Ask HN: Have you had any experience with ghostwriters? - ecesena
Fiction or non-fiction, positive or negative?
======
WaltPurvis
I hired a few ghostwriters from Upwork to write short semi-technical
whitepapers and the results were _extremely_ disappointing. Even American
writers with impressive resumes and multiple 5-star recommendations, who
charged a hefty hourly rate (which I would have been delighted to pay them,
over and over, if they'd been any good), produced completely unacceptable
garbage, despite being provided with detailed outlines and extensive guidance.

I don't know whether my experience is relevant, but there it is.

------
Random_Person
I ghostwrite a decent amount for side money and as a ghostwriter, I can tell
you that my clients LOVE me. I've heard many horror stories from them about
"writers" who turn in articles that are primarily written in "txt spch" with
emoji thrown in. I'm hyper-critical of my writing, and that seems to be an
uncommon quality, especially if you are searching on common freelancer boards.

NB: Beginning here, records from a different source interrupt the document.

Lemma entity_semicolon r e s :
  text r -> take (length (pattern e)) r = pattern e ->
  exists c, (r ++ 0 :: s) !! length (pattern e) = Some c /\ is_entity r e = (c =? SEMICOLON).
Proof.
  intros Hr Hp. set (k := length (pattern e)) in *. unfold is_entity. fold k.
  destruct (r !! k) as [c|] eqn:E.
  - exists c. split; [now apply lookup_app_l_Some|]. rewrite (take_S_r _ _ _ E), Hp.
    destruct (c =? SEMICOLON) eqn:Ec; boolprop.
    + apply bool_decide_true. congruence.
    + apply bool_decide_false. intros H. apply app_inj_2 in H as [_ [= ?]]; [congruence | reflexivity].
  - apply lookup_ge_None in E. assert (length r = k) as El.
    { assert (length (take k r) = k) as H by now rewrite Hp. rewrite length_take in H. lia. }
    exists 0. rewrite lookup_app_r, El, Nat.sub_diag by lia. split; [reflexivity|].
    apply bool_decide_false. intros H. apply (f_equal length) in H.
    rewrite length_take, length_app in H. cbn [length] in H. fold k in H. lia.
Qed.

Lemma find_entity_spec pre r s es :
  text r -> Forall (fun e => text (pattern e)) es ->
  find_entity (pre ++ AMP :: r ++ 0 :: s) (length pre) es = Ret (find (is_entity r) es).
Proof.
  intros Hr Hes. induction Hes as [|e es He _ IH]; [reflexivity|]. cbn [find_entity find].
  unfold strncmp_eq. rewrite drop_app_ge by lia.
  replace (length pre + 1 - length pre)%nat with 1%nat by lia. cbn [skipn]. rewrite drop_0.
  rewrite starts_with_spec by exact He. cbn [mbind ub_bind].
  case_bool_decide as Hp.
  - destruct (entity_semicolon r e s Hr Hp) as (c & Hc & ->).
    rewrite <- Nat.add_assoc, (Nat.add_comm _ 1%nat).
    rewrite (rd_app_r pre (AMP :: r ++ 0 :: s) (1 + length (pattern e)) c Hc). cbn [mbind ub_bind].
    destruct (c =? SEMICOLON); [reflexivity | exact IH].
  - replace (is_entity r e) with false; [exact IH|]. symmetry. apply bool_decide_false. intros H.
    apply Hp. apply (f_equal (take (length (pattern e)))) in H.
    rewrite take_take, take_app_length, Nat.min_l in H by lia. exact H.
Qed.

Lemma entities_text : Forall (fun e => text (pattern e)) entities.
Proof. repeat constructor; discriminate. Qed.

(** ** Decoding in place *)

Lemma reference_bounds (hex : bool) body n u :
  reference hex body = Some (n, u) ->
  (n < length body)%nat /\ (n = O -> length (utf8 u) = 1%nat).
Proof.
  unfold reference. destruct (semicolon_at body) as [k|] eqn:Ek; cbn [mbind option_bind]; [|discriminate].
  apply semicolon_at_lt in Ek. destruct (mapM _ _) as [ds|] eqn:Ed; cbn [mbind option_bind]; [|discriminate].
  destruct (code_point _ _) as [v|] eqn:Ev; cbn [mbind option_bind]; [|discriminate]. intros [= <- <-].
  split; [exact Ek|]. intros ->. cbn in Ed. injection Ed as <-. cbn in Ev. now injection Ev as <-.
Qed.

Lemma char_ref_bounds r n bs :
  char_ref r = Some (n, bs) -> (1 <= n <= length r + 2)%nat /\ (length bs <= n)%nat.
Proof.
  unfold char_ref. destruct r as [|c r']; [intros [= <- <-]; cbn; lia|].
  destruct (reference _ _) as [[k u]|] eqn:E; cbn [mbind option_bind]; [|discriminate].
  apply reference_bounds in E as [Hk Hu]. intros [= <- <-]. pose proof (utf8_length_pos u).
  destruct (c =? 120); cbn [length] in *; (split; [lia|]); destruct k; lia.
Qed.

If you are looking for a ghostwriter, ask your writers to submit MULTIPLE
examples of their work and give the most detailed guidelines you can.
Honestly, hiring a ghostwriter for your project will be difficult. You're
going to need to put in the work to make sure that the writer's voice matches
your needs, and your needs are in-line with what your writer can deliver.
Communication is super important. Ask for early draft reviews to make sure you
are on target and cancel the relationship early. Getting a terrible manuscript
that you will need to re-write is worse than paying someone for a few hours of
their time and cutting your losses.

------
hate
My experience has been sub par to say the least. It's great if you can
communicate your idea properly though. I figure that if you want the job done
right, you'll have to do it yourself.